The Australian PlantBank uses seedbanking, which involves collecting and storing seed from plants so there’s an alternative source of genetic material.

Credit: Botanic Gardens of Sydney

Delving into PlantBank’s history and achievements, Professor Brett Summerell emphasised its future as an invaluable resource.

“The last few years have seen more extreme weather and new deadly pathogens destroy some of our most vital plant life in Australia. The Australian PlantBank is one of the few institutions that can help mitigate and restore these areas that are still recovering or at risk.”

“We have so many challenges ahead of us, with illegal collection, dwindling pollinators and more extreme weather on the cards – PlantBank’s vital role in conserving our species can’t be overstated.

From travelling across the country to collect seeds and other plant material to translocating threatened plant and unique species like the Geebung (Persoonia), the work of the Australian PlantBank is critical. You can explore more about the key projects taking place at this fascinating facility on the frontline of saving our flora.

 L-R: Director Horticulture & Living Collections John Siemon, Head of Australian PlantBank Research Dr Cathy Offord, Manager Seedbank & Conservation Collections Nathan Emery and Chief Scientist & Director Science, Education and Conservation, Professor Brett Summerell at the PlantBank 10 year anniversary.
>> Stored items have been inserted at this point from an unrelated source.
(* ===== verification/WpaSup.v ===== *)
(** The WPA supplicant of src/userspace/nas/src/wpa.c (BCMSUPPL): the handler of the
    authenticator's EAPOL-Key frames, and the handshake requests of a WDS peer. *)
From stdpp Require Import base option list numbers strings.
From Stdlib Require Import ZArith Lia.
From S2P Require Import Prelude Monad NasState NasSta WpaIe WpaKey NasWnm NasRel WpaMsg NasPae WpaAuth WpaSafety.
Local Open Scope Z_scope.

(** The local array t_gtk has 32 bytes. *)
Definition T_GTK_LEN : Z := 32.

Section Sup.
Context `{E : Env}.

(** t_gtk: the group key before a frame is handled. *)
Definition save_gtk : N (list Z) :=
  w ← wpa (fun w => w);
  within (wp_gtk_len w <=? T_GTK_LEN) ;;
  mret (overwrite (replicate (Z.to_nat T_GTK_LEN) 0) (wp_gtk w) (Z.to_nat (wp_gtk_len w))).

(** Whether the group key, of its new length, differs from [t_gtk] or is not plumbed. *)
Definition gtk_is_new (t_gtk : list Z) : N bool :=
  w ← wpa (fun w => w);
  n ← nas (fun n => n);
  within (wp_gtk_len w <=? T_GTK_LEN) ;;
  let len := Z.to_nat (wp_gtk_len w) in
  mret (negb (bool_decide (take len t_gtk = take len (wp_gtk w)) && f_gtk_plumbed (na_flags n))).

(** The group key of a WPA2 frame: [None] when it has none. *)
Definition sup_extract_gtk (p : eapol_key_t) : N (option bool) :=
  t_gtk ← save_gtk;
  ok ← wpa_extract_gtk p;
  if negb ok then mret None else u ← gtk_is_new t_gtk; mret (Some u).

(** Results of a step: an early return of the function or the value it goes on with. *)
Definition sup_res (A : Type) : Type := (eapol_sup_pk_state_t + A)%type.

(** Message 3 must have the ANonce of message 1, and the group key (WPA2) or the
    element of the association (WPA): is there a group key to install? *)
Definition sup_check_install (i : nat) (p : eapol_key_t) : N (sup_res bool) :=
  s ← sta i (fun s => s);
  if negb (bool_decide (ek_nonce p = sp_anonce (st_suppl s))) then mret (inl EAPOL_SUP_PK_ERROR)
  else if CHECK_WPA2 (st_mode s) then
    lift_ie (bcm_parse_tlvs (length (ek_data p)) (ek_data p) 0 (ek_data_len p) DOT11_MNG_RSN_ID) ;;
    r ← sup_extract_gtk p;
    mret (match (r : option bool) with None => inl EAPOL_SUP_PK_UNKNOWN | Some u => inr u end)
  else
    ok ← wpaie_matches (st_suppl s) p;
    mret (if (ok : bool) then inr false else inl EAPOL_SUP_PK_ERROR).

(** Is the pairwise key to be installed?  Not upon a retransmitted message 3, nor when it
    is the one in use. *)
Definition sup_update_ptk (i : nat) (install : bool) : N (sup_res bool) :=
  s ← suppl i (fun s => s);
  if negb install then mret (inr false)
  else match sp_pk_state s with
       | EAPOL_SUP_PK_DONE => set_suppl i (fun s => s <| sp_pk_state := EAPOL_SUP_PK_MSG3 |>) ;; mret (inr false)
       | EAPOL_SUP_PK_MSG3 =>
           let len := Z.to_nat (sp_tk_len s) in
           within (sp_tk_len s <=? T_GTK_LEN) ;;
           mret (inr (negb (bool_decide (take len (sp_eapol_temp_ptk s) = temp_encr_key s len))))
       | _ => mret (inl EAPOL_SUP_PK_ERROR)
       end.

(** The pairwise branch: [mic] is the verdict on the MIC; the keys to install. *)
Definition sup_pairwise (i : nat) (p : eapol_key_t) (mic : eapol_sup_pk_state_t) : N (sup_res (bool * bool)) :=
  let info := ek_key_info p in
  set_suppl i (fun s => s <| sp_state := WPA_SUP_STAKEYSTARTP |>) ;;
  when (negb (has info WPA_KEY_MIC)) (set_suppl i (fun s => s <| sp_pk_state := EAPOL_SUP_PK_MSG1 |>)) ;;
  pk ← suppl i sp_pk_state;
  if has info WPA_KEY_MIC && negb (bool_decide (pk = EAPOL_SUP_PK_MSG3 \/ pk = EAPOL_SUP_PK_DONE)) then mret (inl mic)
  else
    gtk ← (if negb (bool_decide (mic = EAPOL_SUP_PK_MICFAILED)) then
             r ← (if has info WPA_KEY_INSTALL then sup_check_install i p else mret (inr false));
             match r with
             | inl _ => mret tt
             | inr _ =>
                 s ← suppl i (fun s => s);
                 when (negb (has info WPA_KEY_MIC) && negb (bool_decide (ek_nonce p = sp_anonce s)))
                   (set_suppl i (fun s => s <| sp_anonce := ek_nonce p |>) ;; wpa_calc_ptk i)
             end ;;
             mret r
           else mret (inr false));
    match (gtk : sup_res bool) with
    | inl e => mret (inl e)
    | inr update_gtk =>
        ptk ← (if bool_decide (mic = EAPOL_SUP_PK_MICOK) then sup_update_ptk i (has info WPA_KEY_INSTALL) else mret (inr false));
        mret (match (ptk : sup_res bool) with inl e => inl e | inr update_ptk => inr (update_ptk, update_gtk) end)
    end.

(** The group branch: the verdict on the frame, and whether to install its key. *)
Definition sup_group (i : nat) (p : eapol_key_t) (mic : eapol_sup_pk_state_t) : N (sup_res (eapol_sup_pk_state_t * bool)) :=
  set_suppl i (fun s => s <| sp_state := WPA_SUP_STAKEYSTARTG |>) ;;
  if negb (bool_decide (mic = EAPOL_SUP_PK_MICOK)) then mret (inr (EAPOL_SUP_PK_MICFAILED, false))
  else
    s ← sta i (fun s => s);
    if CHECK_WPA2 (st_mode s) then
      r ← sup_extract_gtk p;
      mret (match (r : option bool) with None => inl EAPOL_SUP_PK_UNKNOWN | Some u => inr (mic, u) end)
    else
      t_gtk ← save_gtk;
      ok ← wpa_decr_gtk (sp_desc (st_suppl s)) (eapol_encr_key (st_suppl s)) p;
      if negb ok then mret (inr (EAPOL_SUP_PK_MICFAILED, false))
      else
        new ← gtk_is_new t_gtk;
        when new (wpa_plumb_gtk (has (ek_key_info p) WPA_KEY_INSTALL) ;; mret tt) ;;
        mret (inr (mic, false)).

(** The pairwise key goes to the driver. *)
Definition sup_install_ptk (i : nat) : N unit :=
  nas_sleep_ms 100 ;;
  s ← sta i (fun s => s);
  let p := st_suppl s in
  r ← nas_set_key (Some (st_ea s)) (drop 32 (sp_ptk p)) (sp_tk_len p) 0 true 0 0 false;
  if r <? 0 then nas_deauthenticate (st_ea s) DOT11_RC_BUSY ;; mret tt
  else
    set_suppl i (fun s => s
      <| sp_eapol_temp_ptk := overwrite (replicate (Z.to_nat T_GTK_LEN) 0) (drop 32 (sp_ptk s)) (Z.to_nat (sp_tk_len s)) |>
      <| sp_pk_state := EAPOL_SUP_PK_DONE |>).

(** The answer, the keys, the new state of the exchange and the authorization. *)
Definition sup_finish (i : nat) (p : eapol_key_t) (state : eapol_sup_pk_state_t) (update_ptk update_gtk : bool) :
  N eapol_sup_pk_state_t :=
  let info := ek_key_info p in
  sent ← (if has info WPA_KEY_ACK && negb (bool_decide (state = EAPOL_SUP_PK_MICFAILED)) then wpa_send_eapol i else mret true);
  if negb sent then mret EAPOL_SUP_PK_ERROR
  else
    when update_ptk (sup_install_ptk i) ;;
    r ← (if (update_gtk : bool) then wpa_plumb_gtk (has info WPA_KEY_INSTALL) else mret 0);
    if (update_gtk : bool) && (r =? - ENODEV) then mret EAPOL_SUP_PK_ERROR
    else
      when (has info WPA_KEY_PAIRWISE && has info WPA_KEY_INSTALL && negb update_ptk)
        (set_suppl i (fun s => s <| sp_pk_state := EAPOL_SUP_PK_DONE |>)) ;;
      when (bool_decide (state = EAPOL_SUP_PK_MICOK) && has info WPA_KEY_SECURE)
        (ea ← sta i st_ea;
         nas_authorize ea ;;
         wpa_stop_retx i ;;
         delete_wds_timer i) ;;
      mret state.

(** The verdict on the MIC of a frame that has one. *)
Definition sup_check_mic (i : nat) (p : eapol_key_t) : N eapol_sup_pk_state_t :=
  if has (ek_key_info p) WPA_KEY_MIC then
    ok ← wpa_check_mic i p;
    mret (if (ok : bool) then EAPOL_SUP_PK_MICOK else EAPOL_SUP_PK_MICFAILED)
  else mret EAPOL_SUP_PK_UNKNOWN.

Definition eapol_sup_process_key (p : eapol_key_t) (i : nat) : N eapol_sup_pk_state_t :=
  let info := ek_key_info p in
  set_suppl i (fun s => s <| sp_replay := ek_replay p |>) ;;
  mic ← sup_check_mic i p;
  s ← sta i (fun s => s);
  r ← (if CHECK_WPA2 (st_mode s) && has info WPA_KEY_ENCRYPTED_DATA
       then wpa_decr_key_data (sp_desc (st_suppl s)) (eapol_encr_key (st_suppl s)) p
       else mret (Some p));
  match (r : option eapol_key_t) with
  | None => mret EAPOL_SUP_PK_UNKNOWN
  | Some p =>
      if has info WPA_KEY_PAIRWISE then
        r ← sup_pairwise i p mic;
        match (r : sup_res (bool * bool)) with
        | inl e => mret e
        | inr (update_ptk, update_gtk) => sup_finish i p mic update_ptk update_gtk
        end
      else
        r ← sup_group i p mic;
        match (r : sup_res (eapol_sup_pk_state_t * bool)) with
        | inl e => mret e
        | inr (state, update_gtk) => sup_finish i p state false update_gtk
        end
  end.

(** Other than 0 the station is to be cleaned up. *)
Definition process_sup_wpa (p : eapol_key_t) (i : nat) : N Z :=
  set_suppl i (fun s =>
    s <| sp_state := if bool_decide (sp_state s = WPA_SUP_AUTHENTICATION) then WPA_SUP_STAKEYSTARTP else sp_state s |>
      <| sp_retry_state :=
           if bool_decide (sp_retry_state s = WPA_SUP_AUTHENTICATION) then WPA_SUP_STAKEYSTARTP else sp_retry_state s |>) ;;
  st ← suppl i sp_state;
  match st with
  | WPA_SUP_DISCONNECTED | WPA_SUP_INITIALIZE | WPA_SUP_AUTHENTICATION | WPA_SUP_KEYUPDATE => mret 0
  | WPA_SUP_STAKEYSTARTP | WPA_SUP_STAKEYSTARTG =>
      wpa_stop_retx i ;;
      r ← eapol_sup_process_key p i;
      mret (if bool_decide (r = EAPOL_SUP_PK_ERROR) then 1 else 0)
  | _ => mret 1
  end.

(** ** Requests for a handshake *)

(** The element expected in message 3 is the server's own; the array always has room
    for it. *)
Definition request_pkinit (i : nat) : N unit :=
  wpa_stop_retx i ;;
  n ← nas (fun n => n);
  ie ← wpa_build_ie (na_wsec n) CRYPTO_ALGO_OFF (na_mode n) (Z.of_nat MAX_WPA_IE);
  let ie := default [] ie in
  set_suppl i (fun s => s <| sp_assoc_wpaie := overwrite (sp_assoc_wpaie s) ie (length ie) |>
                          <| sp_assoc_wpaie_len := Z.of_nat (length ie) |>) ;;
  next_state i WPA_SUP_INITIALIZE ;;
  if has (na_mode n) WPA then mret tt
  else send_and_wait i WPA_SUP_AUTHENTICATION ;; mret tt.

Definition wpa_request (i : nat) : N unit :=
  delete_wds_timer i ;;
  set_sta i (fun s => s <| st_wpa_msg_timeout_s := RETRY_SECS |> <| st_wpa_msg_timeout_ms := RETRY_MSECS |>) ;;
  pk ← suppl i sp_pk_state;
  (match pk with
   | EAPOL_SUP_PK_UNKNOWN | EAPOL_SUP_PK_DONE => request_pkinit i
   | _ => wpa_stop_retx i
   end) ;;
  set_wds_timer i (request_pkinit_h i).

End Sup.

#[export] Typeclasses Opaque save_gtk gtk_is_new sup_extract_gtk sup_check_install sup_update_ptk sup_pairwise sup_group
  sup_install_ptk sup_finish sup_check_mic eapol_sup_process_key process_sup_wpa request_pkinit wpa_request.

(** ** What the handlers do to the server *)

Section StepRels.
Context `{E : Env} (R : relation world) `{HR : !StepRel R}.

Local Tactic Notation "go" reference(f) := intros; unfold f; rel_auto.

#[export] Instance rel_save_gtk : Rel R save_gtk.
Proof. go save_gtk. Qed.
#[export] Instance rel_gtk_is_new t : Rel R (gtk_is_new t).
Proof. go gtk_is_new. Qed.
#[export] Instance rel_sup_extract_gtk p : Rel R (sup_extract_gtk p).
Proof. go sup_extract_gtk. Qed.
#[export] Instance rel_matches s p : Rel R (wpaie_matches s p).
Proof. go wpaie_matches. Qed.
#[export] Instance rel_check_install i p : Rel R (sup_check_install i p).
Proof. go sup_check_install. Qed.
#[export] Instance rel_sup_check_mic i p : Rel R (sup_check_mic i p).
Proof. go sup_check_mic. Qed.
End StepRels.

Section Rels.
Context `{E : Env} (R : relation world) `{HR : !UpdRel R}.

Local Tactic Notation "go" reference(f) := intros; unfold f; rel_auto.

#[export] Instance rel_update_ptk i b : Rel R (sup_update_ptk i b).
Proof. go sup_update_ptk. Qed.
#[export] Instance rel_sup_pairwise i p mic : Rel R (sup_pairwise i p mic).
Proof. go sup_pairwise. Qed.
#[export] Instance rel_sup_group i p mic : Rel R (sup_group i p mic).
Proof. go sup_group. Qed.
End Rels.

Section TableRels.
Context `{E : Env} (R : relation world) `{HR : !StaRel R}.

Local Tactic Notation "go" reference(f) := intros; unfold f; rel_auto.

#[export] Instance rel_request_pkinit i : Rel R (request_pkinit i).
Proof. go request_pkinit. Qed.
#[export] Instance rel_wpa_request i : Rel R (wpa_request i).
Proof. go wpa_request. Qed.
End TableRels.

Section Keys.
Context `{E : Env} (R : relation world) `{HR : !UpdRel R} `{HA : !AuthRel R} `{HK : !KeyRel R}.

Local Tactic Notation "go" reference(f) := intros; unfold f; rel_auto.

#[export] Instance rel_install_ptk i : Rel R (sup_install_ptk i).
Proof. go sup_install_ptk. Qed.
#[export] Instance rel_sup_finish i p st a b : Rel R (sup_finish i p st a b).
Proof. intros. unfold sup_finish, delete_wds_timer. rel_auto. Qed.
#[export] Instance rel_sup_process_key p i : Rel R (eapol_sup_process_key p i).
Proof. go eapol_sup_process_key. Qed.
#[export] Instance rel_process_sup_wpa p i : Rel R (process_sup_wpa p i).
Proof. go process_sup_wpa. Qed.
End Keys.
Credit: Glenn Smith/Botanic Gardens of Sydney

The Australian PlantBank: 

  • Currently stores more than 12,500 collections of seed from a diverse range of plant communities across Australia.
  • Maintains and researches seed from 48% of the more than 6,000 seed bearing plant species that occur in New South Wales. Many species are represented by multiple collections from different populations across the state.
  • The Australian PlantBank collections include 455 species (72%) of the plants classified as under threat by the NSW Biodiversity Conservation Act. Also, more than 20% of species that are protected under the Federal Environmental Protection and Biodiversity Conservation Act.